Discourse at the meeting reflected the contours of some of the tensions straining multilateralism in today’s world.  Public Services International (PSI) was present as the global voice of health and care workers in official relations with the WHO, to engage in the important discussions that took place at this historic meeting. It was also an opportunity for us to engage with WHO Member States on a broad range of crucial issues of concern to health workers and health sector trade unions across the world.

At the EB plenary sessions, Member States deliberated on agenda items that would shape global discourse on health, leading to and during the 79th World Health Assembly in May. These included mental health, communicable diseases, universal health coverage, primary health care, health in the 2030 Agenda for Sustainable Development, WHO’s work in health emergencies, the WHO’s global health and peace initiative, and health conditions in Palestine. It also deliberated on a proposed strategy for implementing the recommendations of the WHO Council on the Economics of Health for All.

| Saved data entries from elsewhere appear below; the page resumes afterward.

(** X12: [anyOf(start, end)] builds a parser exactly when [start <= end]
    as [char] values and [end] is not the greatest [char]: with
    [start > end] the list handed to [choice] is empty, and with [end] the
    greatest [char] the construction loop never exits.  The parser built
    accepts exactly the characters whose value lies between [start] and
    [end]; on any other character it fails with a message that names
    [end] as the expected character. *)
Theorem anyOfRange_accepts_range (char_signed : bool) (start last : ascii) :
  ((exists q, anyOfRange char_signed start last = Some q) <->
     (char_value char_signed start <= char_value char_signed last
        < char_max char_signed)%Z)
  /\ (forall q fuel,
        anyOfRange char_signed start last = Some q ->
        q fuel EmptyString = Some (failure "End of imput stream.")
        /\ (forall c tail,
              (char_value char_signed start <= char_value char_signed c
                 <= char_value char_signed last)%Z ->
              q fuel (String c tail)
              = Some (mkResult Success (String c EmptyString) tail EmptyString []))
        /\ (forall c tail,
              ~ (char_value char_signed start <= char_value char_signed c
                   <= char_value char_signed last)%Z ->
              q fuel (String c tail)
              = Some (mkResult Failure EmptyString EmptyString
                        ("Expected '" ++ String last ("' but got '" ++ String c "'")) []))).
Proof.
  assert (Hshape : forall q,
            anyOfRange char_signed start last = Some q ->
            (char_value char_signed start <= char_value char_signed last
               < char_max char_signed)%Z
            /\ exists cs,
                 choice (map parseChar cs) = Some q
                 /\ (forall c, In c cs <->
                       (char_value char_signed start <= char_value char_signed c
                          <= char_value char_signed last)%Z)
                 /\ List.last cs "000"%char = last).
  { intros q Hq. unfold anyOfRange, bind in Hq.
    destruct (anyOfRange_loop char_signed 257 start last []) as [ps|] eqn:E;
      [|discriminate].
    pose proof (char_value_range char_signed last) as Hr.
    destruct (Z.eq_dec (char_value char_signed last) (char_max char_signed)) as [Hmax|Hmax].
    { rewrite (proj2 (anyOfRange_loop_bound char_signed start last) Hmax) in E.
      discriminate. }
    assert (Hlast : (char_value char_signed last < char_max char_signed)%Z) by lia.
    destruct (anyOfRange_loop_chars char_signed last Hlast 257 start [] ps E)
      as (cs & -> & Hin & Hlastc).
    simpl app in Hq.
    destruct cs as [|c0 cs]; [discriminate|].
    split.
    - pose proof (proj1 (Hin c0) (or_introl eq_refl)). lia.
    - exists (c0 :: cs). split; [exact Hq|]. split; [exact Hin|].
      apply Hlastc. discriminate. }
  split; [split|].
  - intros (q & Hq). exact (proj1 (Hshape q Hq)).
  - intros [Hle Hlt].
    destruct (proj1 (anyOfRange_loop_bound char_signed start last) Hlt) as (ps & Hps).
    pose proof (Hps 257 (le_n 257)) as E.
    destruct (anyOfRange_loop_chars char_signed last Hlt 257 start [] ps E)
      as (cs & -> & Hin & _).
    unfold anyOfRange, bind. rewrite E. simpl app.
    destruct cs as [|c0 cs].
    + exfalso. apply (proj2 (Hin start)). lia.
    + eexists. reflexivity.
  - intros q fuel Hq.
    destruct (Hshape q Hq) as (_ & cs & Hchoice & Hin & Hlastc).
    split; [|split].
    + now rewrite (choice_chars_class cs q Hchoice).
    + intros c tail Hc. rewrite (choice_chars_class cs q Hchoice). simpl.
      apply Hin, member_of_In in Hc. now rewrite Hc.
    + intros c tail Hc. rewrite (choice_chars_class cs q Hchoice). simpl.
      rewrite Hlastc.
      destruct (member_of cs c) eqn:E; [|reflexivity].
      apply member_of_In, Hin in E. contradiction.
Qed.

Lemma anyOfRange_accepts_range_witness :
  exists q,
    anyOfRange true "0" "9" = Some q
    /\ q 0 "7x" = Some (success "7" "x")
    /\ q 0 "x7" = Some (failure "Expected '9' but got 'x'").
Proof.
  destruct (proj2 (proj1 (anyOfRange_accepts_range true "0" "9"))) as (q & Hq).
  { vm_compute. split; [discriminate | reflexivity]. }
  exists q. split; [exact Hq|].
  destruct (proj2 (anyOfRange_accepts_range true "0" "9") q 0 Hq) as (_ & Hin & Hout).
  split.
  - apply Hin. vm_compute. split; discriminate.
  - apply Hout. vm_compute. intros [_ H]. now apply H.
Defined.

(** * The lexical parsers of the example grammar *)

Lemma anyOf_class (value : string) (q : Parser) (Hq : anyOf value = Some q)
    (fuel : nat) (s : string) :
  q fuel s
  = char_class (member_of (list_ascii_of_string value))
      (List.last (list_ascii_of_string value) "000"%char) fuel s.
Proof.
  unfold anyOf in Hq. rewrite mapWith_map in Hq.
  exact (choice_chars_class _ q Hq fuel s).
Qed.

Lemma digit_is_anyOf (char_signed : bool) : digit char_signed = anyOf "0123456789".
Proof. destruct char_signed; reflexivity. Qed.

Issues and PSI’s interventions

The Executive Board opened with a moving speech by Dr Tedros Ghebreyesus, the WHO Director-General. He pointed out how 2025 “was a year of stark contrasts” for the Organization. It was “a landmark year” where the WHO Pandemic Agreement was adopted. But, it was also “undeniably one of the most difficult years” in the WHO’s history.

In light of the peculiar nature of last year, deliberations in the WHO this year, starting with the EB158 could not but involve “many discussions on reforming the ecosystem” of the Organization, as Dr Ghebreyesus said.

PSI intervened on several of these agenda items, with focus on the following:

Mental Health

Speaking on mental health, Bàbá Ayé, the PSI Health and Social Services Sector Officer, pointed out PSI’s grave concern that most countries are significantly off track in meeting the WHO Global Mental Health Action Plan’s targets. He noted that this places great burden on health and social care workers, especially as integration of mental health services into the universal health coverage (UHC) plans, as the report of the Director-General informed, has been inadequate for health workers.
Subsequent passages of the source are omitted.